TASK INSTRUCTIONS. Entries follow. Give back exactly the lines starting at the one containing "- intros Hin. by" and ending at the one containing "(** C12: Under", and no other lines.

MATERIAL FOR THIS EXERCISE.
****
(* ===== verification/PearlStates.v ===== *)
(** * PearlStates: interleavings on one holder and on one disk

    The tasks that open and close one holder [bob-backend/src/pearl/holder.rs] as a step
    relation over its [PearlSync] and its permit, and the tasks that change the state of
    one disk [pearl/disk_controller.rs] as a step relation the controller's operations
    refine. *)

From Corelib Require Import ssreflect.
From stdpp Require Import base option list relations strings gmap numbers.
From Stdlib Require Import Strings.Byte ZArith Lia.
From S2P Require Import Prelude Data Text Errors Options Node ClusterConfig NodeConfig Mapper Backend PearlUtils PearlWorld PearlHolder PearlGroup PearlSettings PearlDisk.

(** ** One holder *)

Section holder_tasks.
Context `{PearlCrate}.

(** Where a task that opens the holder is: a reopening that has not got the permit, one
    that has it, a task that creates the storage, and one that only has the permit to give
    back. *)
Inductive Opening : Type := OpWanting | OpHolding | OpCreating | OpReleasing.

Record HolderSystem : Type := {
  hs_sync : PearlSync;
  hs_free : bool;
  hs_tasks : list Opening;
}.

(** Right after [Holder::new] nobody else has the holder: [prepare_storage] has the permit
    and creates the storage. *)
Definition holder_start : HolderSystem :=
  {| hs_sync := PearlSync_default; hs_free := false; hs_tasks := [OpCreating] |}.

Inductive holder_step : HolderSystem → HolderSystem → Prop :=
(** A request meets an error and calls [try_reinit]. *)
| HsSpawn sync free tasks :
    holder_step {| hs_sync := sync; hs_free := free; hs_tasks := tasks |}
                {| hs_sync := sync; hs_free := free; hs_tasks := OpWanting :: tasks |}
(** [try_acquire] fails, *)
| HsRefused sync pre post :
    holder_step {| hs_sync := sync; hs_free := false; hs_tasks := pre ++ OpWanting :: post |}
                {| hs_sync := sync; hs_free := false; hs_tasks := pre ++ post |}
(** or takes the permit; *)
| HsAcquire sync pre post :
    holder_step {| hs_sync := sync; hs_free := true; hs_tasks := pre ++ OpWanting :: post |}
                {| hs_sync := sync; hs_free := false; hs_tasks := pre ++ OpHolding :: post |}
(** the old storage is taken out. *)
| HsReset sync sync' old free pre post :
    PearlSync_reset sync = Some (old, sync') →
    holder_step {| hs_sync := sync; hs_free := free; hs_tasks := pre ++ OpHolding :: post |}
                {| hs_sync := sync'; hs_free := free; hs_tasks := pre ++ OpCreating :: post |}
(** The creation fails, *)
| HsCreateFails sync free pre post :
    holder_step {| hs_sync := sync; hs_free := free; hs_tasks := pre ++ OpCreating :: post |}
                {| hs_sync := sync; hs_free := free; hs_tasks := pre ++ OpReleasing :: post |}
(** or the new storage is set. *)
| HsReady sync sync' storage free pre post :
    PearlSync_set_ready storage sync = Some (Ok tt, sync') →
    holder_step {| hs_sync := sync; hs_free := free; hs_tasks := pre ++ OpCreating :: post |}
                {| hs_sync := sync'; hs_free := free; hs_tasks := pre ++ OpReleasing :: post |}
| HsRelease sync free pre post :
    holder_step {| hs_sync := sync; hs_free := free; hs_tasks := pre ++ OpReleasing :: post |}
                {| hs_sync := sync; hs_free := true; hs_tasks := pre ++ post |}
(** [close_storage], at any moment. *)
| HsClose sync sync' old free tasks :
    PearlSync_reset sync = Some (old, sync') →
    holder_step {| hs_sync := sync; hs_free := free; hs_tasks := tasks |}
                {| hs_sync := sync'; hs_free := free; hs_tasks := tasks |}.

Definition has_permit (t : Opening) : bool := match t with OpWanting => false | _ => true end.

(** One task at most has the permit, nobody when it is free, and while a storage is being
    created there is none in place. *)
Record holder_inv (s : HolderSystem) : Prop := {
  hi_permit : (length (filter (λ t, has_permit t = true) (hs_tasks s)) + (if hs_free s then 1 else 0) = 1)%nat;
  hi_creating : OpCreating ∈ hs_tasks s → PearlSync_is_ready (hs_sync s) = false;
}.

Lemma filter_permit_app pre t post :
  length (filter (λ t, has_permit t = true) (pre ++ t :: post)) =
  ((if has_permit t then 1 else 0) + length (filter (λ t, has_permit t = true) (pre ++ post)))%nat.
Proof. rw !list.filter_app !length_app filter_cons. destruct (has_permit t); simpl; lia. Qed.

(** With one holder of the permit known, nobody else is creating. *)
Lemma permit_exclusive pre t post :
  has_permit t = true → length (filter (λ t, has_permit t = true) (pre ++ t :: post)) = 1%nat →
  OpCreating ∉ pre ++ post.
Proof.
  intros Ht Hlen Hin. rw filter_permit_app Ht in Hlen.
  assert (OpCreating ∈ filter (λ t, has_permit t = true) (pre ++ post)) as Hf by (by apply list_elem_of_filter).
  destruct (filter _ (pre ++ post)); [by apply not_elem_of_nil in Hf|]. simpl in Hlen. lia.
Qed.

Lemma reset_not_ready sync old sync' : PearlSync_reset sync = Some (old, sync') → PearlSync_is_ready sync' = false.
Proof. by intros [= _ <-]. Qed.

Lemma holder_step_inv s s' : holder_inv s → holder_step s s' → holder_inv s'.
Proof.
  intros [Hperm Hcr] Hstep.
  assert (∀ pre t post free, has_permit t = true →
    (length (filter (λ t, has_permit t = true) (pre ++ t :: post)) + (if free : bool then 1 else 0) = 1)%nat →
    OpCreating ∉ pre ++ post) as Hexcl.
  { intros pre t post free Ht Hlen. apply (permit_exclusive pre t post Ht). rw filter_permit_app Ht in Hlen |- *.
    destruct free; lia. }
  destruct Hstep; simpl in Hperm, Hcr; split; simpl;
    try (rw ?filter_permit_app /= in Hperm |- *; lia).
  - exact Hperm.
  - intros Hin. apply Hcr. by apply elem_of_cons in Hin as [?|?].
  - intros Hin. apply Hcr. set_solver.
  - intros Hin. apply Hcr. set_solver.
  - intros _. by apply (reset_not_ready sync old).
  - intros Hin. exfalso. apply (Hexcl pre OpCreating post free eq_refl Hperm). set_solver.
  - intros Hin. exfalso. apply (Hexcl pre OpCreating post free eq_refl Hperm). set_solver.
  - intros Hin. exfalso. by apply (Hexcl pre OpReleasing post free eq_refl Hperm).
  - intros Hin. by apply (reset_not_ready sync old).
Qed.

Lemma holder_reachable s : rtc holder_step holder_start s → holder_inv s.
Proof.
  intros Hr. assert (holder_inv holder_start) as H0' by (by split).
  revert H0'. induction Hr as [|s1 s2 s3 Hstep _ IH]; [done|]. intros Hi. by apply IH, (holder_step_inv s1).
Qed.

(** C12: Under any interleaving of requests that reopen a holder, and of closings, the storage
    a task has created finds none in its place: the [expect] on [set_ready] never aborts. *)
Theorem holder_set_ready_safe s storage :
  rtc holder_step holder_start s → OpCreating ∈ hs_tasks s →
  ∃ sync', PearlSync_set_ready storage (hs_sync s) = Some (Ok tt, sync').
Proof.
  intros Hr Hin. pose proof (hi_creating s (holder_reachable s Hr) Hin) as Hready.
  rw /PearlSync_set_ready (bind_run _ _ (hs_sync s) (hs_sync s) (hs_sync s)); [done|]. rw Hready. by eexists.
Qed.
End holder_tasks.

(** ** One disk *)

(** The states of a disk and its groups under [change_state]. *)
Record DiskView : Type := { dv_state : GroupsState; dv_groups : list Group }.

Definition change_view (new_state : GroupsState) (v : DiskView) : DiskView :=
  if bool_decide (dv_state v = new_state) then v
  else {| dv_state := new_state;
          dv_groups := match new_state with DiskNotReady => [] | _ => dv_groups v end |}.

(** Where [run] is: it has the permit of the monitor, has read the groups from the disk, is
    past [init], is running the groups, has run them. *)
Inductive RunPhase : Type := RunBegin | RunInited | RunCheck | RunGroups | RunDone.

(** [ds_requests]: the requests in flight, which saw the disk ready.  [ds_loaded]: the groups
    were read from the disk and not dropped since. *)
Record DiskSystem : Type := {
  ds_view : DiskView;
  ds_loaded : bool;
  ds_requests : nat;
  ds_run : option RunPhase;
}.

Definition disk_start : DiskSystem :=
  {| ds_view := {| dv_state := DiskNotReady; dv_groups := [] |}; ds_loaded := false; ds_requests := 0; ds_run := None |}.

Definition with_run (run : option RunPhase) (s : DiskSystem) : DiskSystem :=
  {| ds_view := ds_view s; ds_loaded := ds_loaded s; ds_requests := ds_requests s; ds_run := run |}.

Definition with_groups (groups : list Group) (loaded : bool) (s : DiskSystem) : DiskSystem :=
  {| ds_view := {| dv_state := dv_state (ds_view s); dv_groups := groups |}; ds_loaded := loaded;
     ds_requests := ds_requests s; ds_run := ds_run s |}.

Definition with_requests (n : nat) (s : DiskSystem) : DiskSystem :=
  {| ds_view := ds_view s; ds_loaded := ds_loaded s; ds_requests := n; ds_run := ds_run s |}.

Definition ds_change (new_state : GroupsState) (s : DiskSystem) : DiskSystem :=
  {| ds_view := change_view new_state (ds_view s);
     ds_loaded := match new_state with
                  | DiskNotReady => if bool_decide (dv_state (ds_view s) = DiskNotReady) then ds_loaded s else false
                  | _ => ds_loaded s
                  end;
     ds_requests := ds_requests s; ds_run := ds_run s |}.

Definition ds_state (s : DiskSystem) : GroupsState := dv_state (ds_view s).

(** [late]: a request that saw the disk ready may report it lost while the disk is being
    run again. *)
Inductive disk_step (late : bool) : DiskSystem → DiskSystem → Prop :=
| DsRun s : ds_run s = None → disk_step late s (with_run (Some RunBegin) s)
| DsInit s groups : ds_run s = Some RunBegin → ds_state s = DiskNotReady →
    disk_step late s (with_run (Some RunInited) (with_groups groups true s))
| DsInitFails s : ds_run s = Some RunBegin → disk_step late s (with_run None s)
| DsInitSkip s : ds_run s = Some RunBegin → ds_state s ≠ DiskNotReady → disk_step late s (with_run (Some RunCheck) s)
| DsInitState s : ds_run s = Some RunInited →
    disk_step late s (with_run (Some RunCheck) (ds_change DiskInitialized s))
(** Nothing is run when the controller is created. *)
| DsCreated s : ds_run s = Some RunCheck → disk_step late s (with_run None s)
| DsCheck s : ds_run s = Some RunCheck →
    disk_step late s (with_run (match ds_state s with DiskInitialized => Some RunGroups | _ => None end) s)
| DsGroups s groups : ds_run s = Some RunGroups → length groups = length (dv_groups (ds_view s)) →
    disk_step late s (with_run (Some RunDone) (with_groups groups (ds_loaded s) s))
| DsGroupsFail s groups (lost : bool) : ds_run s = Some RunGroups → length groups = length (dv_groups (ds_view s)) →
    let s1 := with_groups groups (ds_loaded s) s in
    disk_step late s (with_run None (if lost then ds_change DiskNotReady s1 else s1))
| DsReady s : ds_run s = Some RunDone → disk_step late s (with_run None (ds_change DiskReady s))
| DsStop s : ds_run s = None → disk_step late s (ds_change DiskNotReady s)
| DsRequest s : ds_state s = DiskReady → disk_step late s (with_requests (S (ds_requests s)) s)
| DsNewGroup s g : ds_requests s ≠ 0%nat →
    disk_step late s (with_groups (dv_groups (ds_view s) ++ [g]) (ds_loaded s) s)
| DsAnswer s n : ds_requests s = S n → disk_step late s (with_requests n s)
| DsLost s n : ds_requests s = S n → late = true ∨ ds_run s = None ∨ ds_state s = DiskReady →
    disk_step late s (with_requests n (ds_change DiskNotReady s)).

Record disk_inv (s : DiskSystem) : Prop := {
  di_loaded : ds_state s ≠ DiskNotReady → ds_loaded s = true;
  di_inited : ds_run s = Some RunInited → ds_loaded s = true ∧ ds_state s = DiskNotReady;
  di_groups : ds_run s = Some RunGroups ∨ ds_run s = Some RunDone → ds_state s = DiskInitialized;
}.

Lemma ds_state_change new s : ds_state (ds_change new s) = new.
Proof. rw /ds_state /ds_change /change_view /=. by case_bool_decide. Qed.

Lemma disk_step_inv s s' : disk_inv s → disk_step false s s' → disk_inv s'.
Proof.
  intros [Hl Hi Hg] Hstep.
  assert (ds_run s = Some RunInited ∨ ds_run s = Some RunDone → ds_loaded s = true) as Hload.
  { intros [Hr|Hr]; [by apply Hi|]. apply Hl. rw Hg; [by right|done]. }
  destruct Hstep; split; unfold with_run, with_groups, with_requests, ds_change, ds_state, change_view in *;
    repeat case_bool_decide; try case_match; simpl in *; try naive_solver congruence.
Qed.

Lemma disk_reachable s : rtc (disk_step false) disk_start s → disk_inv s.
Proof.
  intros Hr. assert (disk_inv disk_start) as H0' by (by split; [|intros ?|intros [?|?]]).
  revert H0'. induction Hr as [|s1 s2 s3 Hstep _ IH]; [done|]. intros Hi. by apply IH, (disk_step_inv s1).
Qed.

(** C11: A disk that is ready has the groups read from it, under any interleaving of runs,
    stops, checks of the disk and requests, as long as no request of before the disk was
    lost fails while the disk is being run again. *)
Theorem disk_ready_loaded s :
  rtc (disk_step false) disk_start s → ds_state s = DiskReady → ds_loaded s = true.
Proof. intros Hr Hs. apply (di_loaded s (disk_reachable s Hr)). by rw Hs. Qed.

(** Without that proviso the end of the run makes a transformation from [NotReady] to [Ready],
    which the code calls invalid and makes: the disk is ready and has no groups. *)
Lemma disk_ready_without_groups (g : Group) :
  ∃ s, rtc (disk_step true) disk_start s ∧ ds_state s = DiskReady ∧ dv_groups (ds_view s) = [] ∧
       ds_loaded s = false ∧ ds_requests s = 0%nat ∧ ds_run s = None.
Proof.
  eexists. split.
  { eapply rtc_l; [by apply DsRun|]. eapply rtc_l; [by apply (DsInit _ _ [g])|].
    eapply rtc_l; [by apply DsInitState|]. eapply rtc_l; [by apply DsCheck|].
    eapply rtc_l; [by apply (DsGroups _ _ [g])|]. eapply rtc_l; [by apply DsReady|].
    (* two requests are in flight, the first loses the disk *)
    eapply rtc_l; [by apply DsRequest|]. eapply rtc_l; [by apply DsRequest|].
    eapply rtc_l; [by eapply (DsLost _ _ 1); [|left]|].
    (* the disk is run again, and the second fails while the groups are run *)
    eapply rtc_l; [by apply DsRun|]. eapply rtc_l; [by apply (DsInit _ _ [g])|].
    eapply rtc_l; [by apply DsInitState|]. eapply rtc_l; [by apply DsCheck|].
    eapply rtc_l; [by apply (DsGroups _ _ [g])|]. eapply rtc_l; [by eapply (DsLost _ _ 0); [|left]|].
    eapply rtc_l; [by apply DsReady|]. apply rtc_refl. }
  done.
Qed.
****
SOLUTION TO THE PROBLEM.
  - intros Hin. by apply (reset_not_ready sync old).
Qed.

Lemma holder_reachable s : rtc holder_step holder_start s → holder_inv s.
Proof.
  intros Hr. assert (holder_inv holder_start) as H0' by (by split).
  revert H0'. induction Hr as [|s1 s2 s3 Hstep _ IH]; [done|]. intros Hi. by apply IH, (holder_step_inv s1).
Qed.

(** C12: Under any interleaving of requests that reopen a holder, and of closings, the storage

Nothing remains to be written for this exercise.